Biodiversity Unit, Department of the Environment, Sport and Territories, 1996
ISBN 0 642 24429 4

Executive summary

The more we get out of the world the less we leave, and in the long run we shall have to pay our debts at a time that may be very inconvenient for our own survival.
—Norbert Weiner, The Human Use of Human Beings, 1954


For many Australians, 'biodiversity conservation' is a new term. However, there are a number of groups within the community who have a long standing involvement and interest in management of biodiversity – landholders and managers, government officers, scientists and community organisations. For these groups, gaining a greater understanding of threatening processes, and acting in a concerted way as a community to overcome these processes are priorities.

The Convention on Biological Diversity, Australia's National Strategy for the Conservation of Biological Diversity, the Intergovernmental Agreement on the Environment and the National Strategy for Ecologically Sustainable Development all stress the importance of conserving biodiversity. Collectively, these and other policies are implemented via many interdependent government programs and legislative requirements.
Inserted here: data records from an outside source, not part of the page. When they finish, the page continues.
(* ===== verification/ConsoleDev.v ===== *)
(** * The console device

    [consoleread] and [consolewrite] of [console.c], entry [CONSOLE] of the
    device table. *)
From stdpp Require Import base strings numbers gmap list.
From S2P Require Import Prelude Machine KString Kernel Locks Kalloc Proc Console Sleeplock Bio.
From S2P Require Import Log Fs Pipe.

Definition CONSOLE : Z := 1.

Section console_dev.
Context `{!Patience, !DiskDriver}.

(** The waiting loop of [consoleread]; the answer is whether the read goes on. *)
Fixpoint consoleread_wait (n : nat) : K bool :=
  s ← gets kcons;
  if ir s =? iw s then
    kd ← mykilled;
    if kd : bool then mret false
    else
      sleep Cinput (Some Lcons);;
      match n with O => waiting | S n' => consoleread_wait n' end
  else mret true.

(** The loop of [consoleread] with [n] bytes still to read, [acc] being what it
    has stored at [dst]; the answer is [None] when the process was killed. *)
Fixpoint consoleread_loop (n : nat) (acc : list Z) : K (option (list Z)) :=
  match n with
  | O => mret (Some acc)
  | S n' =>
      ok ← consoleread_wait patience;
      if ok : bool then
        s ← gets kcons;
        let c := ibuf s !!! Z.to_nat (ir s mod INPUT_BUF) in
        cset (λ s, s <| ir := u32 (ir s + 1) |>);;
        if c =? ctrl 68 then
          (if bool_decide (acc ≠ []) then cset (λ s, s <| ir := u32 (ir s - 1) |>) else skip);;
          mret (Some acc)
        else if c =? NL then mret (Some (acc ++ [c]))
        else consoleread_loop n' (acc ++ [c])
      else mret None
  end.

(** The answer is the C result and the bytes stored at [dst]. *)
Definition consoleread (ip : nat) (n : Z) : K (Z * list Z) :=
  iunlock (Some ip);;
  acquire Lcons;;
  o ← consoleread_loop (Z.to_nat n) [];
  release Lcons;;
  ilock (Some ip);;
  match o with
  | Some bs => mret (Z.of_nat (length bs), bs)
  | None => mret (-1, [])
  end.

Definition consolewrite (ip : nat) (bs : list Z) : K Z :=
  iunlock (Some ip);;
  acquire Lcons;;
  putchars (map (λ c, Z.land c 0xff) bs);;
  release Lcons;;
  ilock (Some ip);;
  mret (Z.of_nat (length bs)).

(** [devsw] after [consoleinit]. *)
#[export] Instance console_devsw : DevSw := {|
  dev_read := λ mj, if mj =? CONSOLE then Some consoleread else None;
  dev_write := λ mj, if mj =? CONSOLE then Some consolewrite else None |}.
End console_dev.
(* ===== verification/FileSpec.v ===== *)
(** * Files as byte sequences

    [filewrite] and [fileread] on an open file: each chunk of a write is one
    transaction of the log, from [begin_op] to the commit in [end_op], and when the
    call returns its bytes are on the disk. Any sequence of reads and writes
    through open files of one inode behaves as on a list of bytes with one offset
    per open file, and leaves other files alone. *)
From stdpp Require Import base strings numbers gmap list.
From S2P Require Import Prelude Machine KString Kernel Locks Kalloc Proc ProcSpec Sleeplock Bio BioSpec Log LogSpec TxnSpec Fs FsSpec.
From S2P Require Import Pipe File.

(** The blocks of a disk. *)
Definition V_of (D : list (list Z)) : Z → list Z := λ blk, D !!! Z.to_nat blk.

Lemma fstore_empty D tr V : fstore D tr V [] ∅ = mkStore D tr ∅ ∅.
Proof. apply store_ext; [done|done|done|]. simpl. apply fmap_empty. Qed.

Lemma new_disk_view B (V : Z → list Z) Dm (D : list (list Z)) blk : NoDup B → (∀ b, b ∈ B → 0 ≤ b < Z.of_nat (length D)) →
  (∀ b, b ∈ B → Dm !!! b = V b) → (∀ b, 0 ≤ b < Z.of_nat (length D) → b ∉ B → D !!! Z.to_nat b = V b) →
  0 ≤ blk < Z.of_nat (length D) → new_disk B Dm D !!! Z.to_nat blk = V blk.
Proof.
  intros ND HR HV HD Hb. unfold new_disk. destruct (decide (blk ∈ B)) as [Hi|Hi].
  - apply list_lookup_total_correct, apply_writes_hit; [|rewrite <- HV by done; apply list_elem_of_fmap; by exists blk|lia].
    rewrite <- list_fmap_compose. apply NoDup_fmap_2_strong; [|done]. intros a b Ha Hb' E. simpl in E.
    pose proof (HR a Ha). pose proof (HR b Hb'). lia.
  - rewrite <- HD by done. rewrite !list_lookup_total_alt, apply_writes_other; [done|]. apply Forall_fmap, Forall_forall.
    intros b Hb' E. simpl in E. pose proof (HR b Hb'). assert (b = blk) as -> by lia. done.
Qed.

Section file.
Context {PAT : Patience} {DEV : DevSw} (p : nat) (x : Z) (Y : protocol kernel) `{!Mono Y}.
Context (ls nlog : Z) (SB : superblock) (ds : Z).

(** Between transactions: no buffer held or dirty, the log empty. *)
Record idle (D : list (list Z)) (tr : list (nat * list Z)) (k : kernel) : Prop := {
  id_cache : kcache p x (mkStore D tr ∅ ∅) k;
  id_n : lh_n (klog k) = 0;
  id_len : length (lh_block (klog k)) = Z.to_nat LOGSIZE;
  id_start : lstart (klog k) = ls;
  id_size : lsize (klog k) = nlog;
  id_dev : ldev (klog k) = 1;
  id_out : outstanding (klog k) = 0;
  id_com : committing (klog k) = 0;
  id_head : length (D !!! Z.to_nat ls) = 512%nat;
  id_empty : i32 (arr32 (D !!! Z.to_nat ls) 0) = 0;
  id_nb : Z.of_nat (length D) ≤ 2147483648 }.

Lemma frest_klog f k : frest (k <| klog ::= f |>) = frest k.
Proof. by destruct k. Qed.
Lemma klog_set (k : kernel) f l : k <| klog ::= f |> <| klog := l |> = k <| klog := l |>.
Proof. by destruct k. Qed.
Lemma frest_of_rest k k' f : rest k' = (rest k) <| klog ::= f |> → frest k' = frest k.
Proof. unfold frest. intros ->. apply klog_set. Qed.
Lemma frest_ptable f k : frest (k <| ptable ::= f |>) = frest k.
Proof. by destruct k. Qed.
Lemma kcache_wake s k c t : kcache p x s k → kcache p x s (k <| ptable ::= fmap (wake_slot c t) |>).
Proof.
  intros (HB & E). split; [|done]. apply bctx_wake; [|done]. intros r. unfold wake_slot. by destruct (decide _).
Qed.

Lemma kwp_begin_op D tr R I (Q : unit → kernel → Prop) k : idle D tr k → frest k = (frest R) <| icache := I |> →
  (∀ k', fsst p x ls nlog 1 D tr R (V_of D) [] ∅ I k' → Q tt k') → kwp begin_op Q Y k.
Proof.
  intros [HC En El Es Ez Ed Eo Ec Eh Ee Hn] HR HQ. pose proof HC as (HB & _). pose proof (bctx_wf _ _ _ HB) as Hwf.
  pose proof (bctx_no_lock p x k) as HL. unfold begin_op. kstep. kstep.
  assert (∀ n, kwp (begin_op_loop n) Q Y (acq Llog k)) as W; [|apply W].
  intros n. assert (Q tt (k <| klog ::= λ l, l <| outstanding := outstanding l + 1 |> |>)) as Fin.
  { apply HQ. split_and!; [|by rewrite frest_klog|by intros b ?%elem_of_nil]. split.
    - rewrite fstore_empty. by apply kcache_klog.
    - split; simpl; rewrite ?En, ?Eo; done || constructor.
    - done.
    - done.
    - by intros b ?%elem_of_nil.
    - done. }
  destruct n as [|n]; cbn [begin_op_loop]; kstep; kstep; rewrite En, Eo, Ec;
    change (istrue 0 || _) with false; cbv iota; kstep; unfold lset; kstep; by kstep.
Qed.

Abbreviation fsst0 D tr R I := (FsSpec.fsst p x ls nlog 0 D tr R (V_of D) [] ∅ I).
Lemma idle_fsst D tr R I k : idle D tr k → frest k = (frest R) <| icache := I |> → fsst0 D tr R I k.
Proof.
  intros [HC En El Es Ez Ed Eo Ec Eh Ee Hn] HR. split_and!; [|done|by intros b ?%elem_of_nil]. split.
  - by rewrite fstore_empty.
  - split; simpl; rewrite ?En; done || constructor.
  - done.
  - done.
  - by intros b ?%elem_of_nil.
  - done.
Qed.
Lemma fsst_idle D tr R I k k' : idle D tr k → fsst0 D tr R I k' → idle D tr k' ∧ frest k' = (frest R) <| icache := I |>.
Proof.
  intros [_ _ _ _ _ _ _ _ Eh Ee Hn] ([HC HL _ _ _ _] & HR & _). destruct HL. rewrite fstore_empty in HC. by split.
Qed.

Abbreviation geom D R := (geom ls nlog D SB ds R).
Abbreviation fsst o D tr R := (fsst p x ls nlog o D tr R).
Abbreviation home := (home ls nlog).

(** What a transaction has left on the disk. *)
Definition installed (V : Z → list Z) (D D' : list (list Z)) : Prop :=
  length D' = length D ∧ ∀ blk, 0 ≤ blk < Z.of_nat (length D) → home blk → D' !!! Z.to_nat blk = V blk.

Lemma kwp_commit_idle D tr R I V B (Q : unit → kernel → Prop) k k0 :
  geom D R → fsst 1 D tr R V B ∅ I k0 → (length B ≤ 27)%nat →
  length (D !!! Z.to_nat ls) = 512%nat → i32 (arr32 (D !!! Z.to_nat ls) 0) = 0 →
  k = k0 <| klog ::= λ l, l <| outstanding := 0 |> <| committing := 1 |> |> →
  (∀ D' tr' k', kcache p x (mkStore D' tr' ∅ ∅) k' → klog k' = (klog k) <| lh_n := 0 |> → frest k' = frest k →
    installed V D D' → length (D' !!! Z.to_nat ls) = 512%nat → i32 (arr32 (D' !!! Z.to_nat ls) 0) = 0 → Q tt k') →
  kwp commit Q Y k.
Proof.
  intros GE (HK & HR & HH) HB Hh He -> HQ. pose proof HK as [HC HL HV _ HG H31]. pose proof HL as [Ln Lb Ll Lnd Ls Lz Ld Lo Lc].
  apply (kcache_klog p x (λ l, l <| outstanding := 0 |> <| committing := 1 |>)) in HC.
  pose proof (ge_area _ _ _ _ _ _ GE). pose proof (ge_size _ _ _ _ _ _ GE). pose proof (ge_log _ _ _ _ _ _ GE).
  destruct (decide (B = [])) as [->|NB].
  - unfold commit. kstep. kstep. simpl lh_n. rewrite Ln. change (0 <? Z.of_nat (length [])) with false. cbv iota. kstep.
    rewrite fstore_empty in HC. apply (HQ D tr); [done|simpl; destruct (klog k0); simpl in *; by subst|done| |done|done].
    split; [done|]. intros blk Hb _. apply HV; [done|apply not_elem_of_nil].
  - assert (layout ls nlog B (length D)) as LO.
    { split; [lia|lia|lia|done|done| |unfold NBUF; lia]. intros blk Hb. split; [by apply HG|]. by apply HH. }
    eapply (kwp_commit p x Y ls nlog B (fstore D tr V B ∅)); [exact HC|apply fmap_empty|done|exact LO|done| |].
    { intros blk. rewrite fs_dirty. case_decide as E; [split; [tauto|eauto]|]. split; [by intros []|]. intros Hb. destruct E. split; [done|apply has_empty]. }
    intros k' K' R'. change (s_disk (fstore D tr V B ∅)) with D in K'. set (ws := commit_writes ls B (s_dirty (fstore D tr V B ∅)) D) in *.
    destruct (crash_end ls nlog B (s_dirty (fstore D tr V B ∅)) D LO Hh) as (_ & SF & Em).
    assert (klog k' = (klog k0) <| outstanding := 0 |> <| committing := 1 |> <| lh_n := 0 |>) as EK.
    { apply (f_equal klog) in R'. exact R'. }
    eapply (HQ (apply_writes ws D) (rev ws ++ tr)); [|exact EK| | |by apply (commit_head ls nlog)|exact Em].
    + match type of K' with kcache _ _ ?s _ => replace s with (mkStore (apply_writes ws D) (rev ws ++ tr) ∅ ∅) in K' end; [done|].
      apply store_ext; [done|done|done|]. simpl. symmetry. apply fmap_empty.
    + by apply (frest_of_rest _ _ _ R').
    + split; [apply apply_writes_length|]. intros blk Hb Hx. rewrite list_lookup_total_alt.
      change (commit_writes ls B (s_dirty (fstore D tr V B ∅)) D) with ws in SF. rewrite SF by (unfold FsSpec.home in Hx; lia). rewrite <- list_lookup_total_alt.
      apply new_disk_view; [done|done| |done|done]. intros b Hb'. unfold lookup_total, map_lookup_total. rewrite fs_dirty, decide_True; [done|].
      split; [done|apply has_empty].
Qed.

Lemma kwp_end_op D tr R I V B (Q : unit → kernel → Prop) k : geom D R → fsst 1 D tr R V B ∅ I k → (length B ≤ 27)%nat →
  length (D !!! Z.to_nat ls) = 512%nat → i32 (arr32 (D !!! Z.to_nat ls) 0) = 0 →
  (∀ D' tr' k', idle D' tr' k' → frest k' = (frest R) <| icache := I |> → installed V D D' → Q tt k') →
  kwp end_op Q Y k.
Proof.
  intros GE HK HB Hh He HQ. pose proof HK as ([HC HL _ _ _ H31] & HR & _). pose proof HL as [Ln Lb Ll Lnd Ls Lz Ld Lo Lc].
  pose proof HC as (HBc & _). pose proof (bctx_wf _ _ _ HBc) as Hwf. pose proof (bctx_no_lock p x k) as HNL.
  unfold end_op. kstep. kstep. kstep. unfold lset. kstep. kstep. kstep. simpl committing. rewrite Lc.
  change (istrue 0) with false. cbv iota. kstep. kstep. kstep. simpl outstanding. rewrite Lo. change (1 - 1 =? 0) with true. cbv iota.
  kstep. kstep. kstep. kstep. kstep. kstep.
  set (k1 := k <| klog ::= _ |> <| klog ::= _ |>).
  assert (k1 = k <| klog ::= λ l, l <| outstanding := 0 |> <| committing := 1 |> |>) as E1.
  { unfold k1. destruct k. simpl in Lo. unfold upd. simpl. by rewrite Lo. }
  eapply (kwp_commit_idle D tr R I V B _ k1 k); [done|done|done|done|done|exact E1|]. intros D' tr' k2 K2 L2 R2 HI Hh2 He2.
  pose proof K2 as (HB2 & _). pose proof (bctx_wf _ _ _ HB2) as Hwf2. pose proof (bctx_no_lock p x k2) as HNL2.
  kstep. kstep. kstep. kstep. kstep. apply kwp_wakeup; [apply _|kside|kside|]. kstep.
  apply (HQ D' tr'); [|rewrite frest_ptable, frest_klog, R2, E1, frest_klog; done|done].
  split; simpl; rewrite ?L2, ?E1; simpl; try done.
  - by apply (kcache_wake _ _ (Some Clog)), kcache_klog.
  - destruct HI as [-> _]. done.
Qed.

(** ** Locking the inode *)
Lemma fsst_iup o D tr R V B G I k i f : fsst o D tr R V B G I k → fsst o D tr R V B G (alter f i I) (k <| icache ::= alter f i |>).
Proof.
  intros ([HC HL H1 H2 H3 H4] & HR & HH). split_and!; [by split| |done]. rewrite frest_icache, HR. apply icache_icache.
Qed.
Lemma fsst_bctx o D tr R V B G I k : fsst o D tr R V B G I k → bctx p x k.
Proof. intros ([(HB & _) _ _ _ _ _] & _). exact HB. Qed.
Lemma fsst_wake o D tr R V B G I k c t : fsst o D tr R V B G I k → fsst o D tr R V B G I (k <| ptable ::= fmap (wake_slot c t) |>).
Proof.
  intros ([HC HL H1 H2 H3 H4] & HR & HH). split_and!; [|by rewrite frest_ptable|done]. split; try done. by apply kcache_wake.
Qed.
Biodiversity is defined in the National Strategy for the Conservation of Australia's Biological Diversity as "the variety of all life forms – the different plants, animals and micro-organisms, the genes they contain, and the ecosystems of which they form a part."

There are three widely recognised levels of biodiversity. The first is the diversity of entire ecosystems, such as the Great Barrier Reef, the arid systems of central Australia or the tropical rainforests of north-east Queensland. Within these ecosystems is the second level of biodiversity, that is, the variety of different species which live and interact with each other. Finally, there is diversity within each of those species – genetic differences which allow a species to survive and adapt to changes in its environment, such as disease or other unpredictable events.

Humans derive their food, many medicines and industrial products from domesticated and undomesticated biodiversity. There are also aesthetic and ethical reasons for protecting biodiversity. In the end, biodiversity is essential in the maintenance of human life on earth, and is vital for an ecologically sustainable society.

Australia's flora and fauna is 'megadiverse' – a term used to describe ecosystems of exceptional variety. However, Australia has a very bad record in the area of biodiversity conservation. More than half our major biogeographic regions are either not represented or are poorly represented in a national park or nature reserve. At least six animal species have become extinct in the last 50 years. In 1990 land clearing for agriculture contributed an estimated 27% of Australia's total net emissions of greenhouse gases.

Biodiversity's special features

Biodiversity has a number of distinguishing features which differentiate it from more conventional resource management issues. First, in many circumstances, biodiversity loss is irreversible. Once lost, a species is lost forever. Second, many species – especially the invertebrates, microbes and viruses – have yet to be discovered. Much of the biodiversity loss that is occurring is in the form of loss of species we have yet to discover. Scientists argue that this is one of the prime reasons for protecting biodiversity. Third, ecosystem diversity exhibits threshold effects. There are limits to the ability of ecosystems to withstand the stress imposed by environmental degradation. If stressed beyond these limits, ecosystems will collapse. Fourth, information about the responses of species to biodiversity loss is extremely limited. Fifth, many biodiversity problems cannot be solved merely by proscribing certain behaviour, but only by ensuring positive ongoing management: thereby emphasising the importance of developing the custodianship ethic. Sixth, much of biodiversity has no immediate economic value, giving rise to substantial tensions between public and private interests. Seventh, the causes of genetic, species and ecosystem losses are extremely diffuse in nature, and involve many different sectors and forms of economic activity. Biodiversity conservation also has to address a variety of threats caused by actions both on and off the site where the valued attribute exists.

This report

The most important conclusion reached in this report is that there are no simple solutions to the complex problem of protecting our biodiversity and using biodiversity in ecologically sustainable ways. Rather, strategies need to be developed by communities, industry and government, working together with scientists, and taking account of specific biodiversity threats, development opportunities and local and national community aspirations.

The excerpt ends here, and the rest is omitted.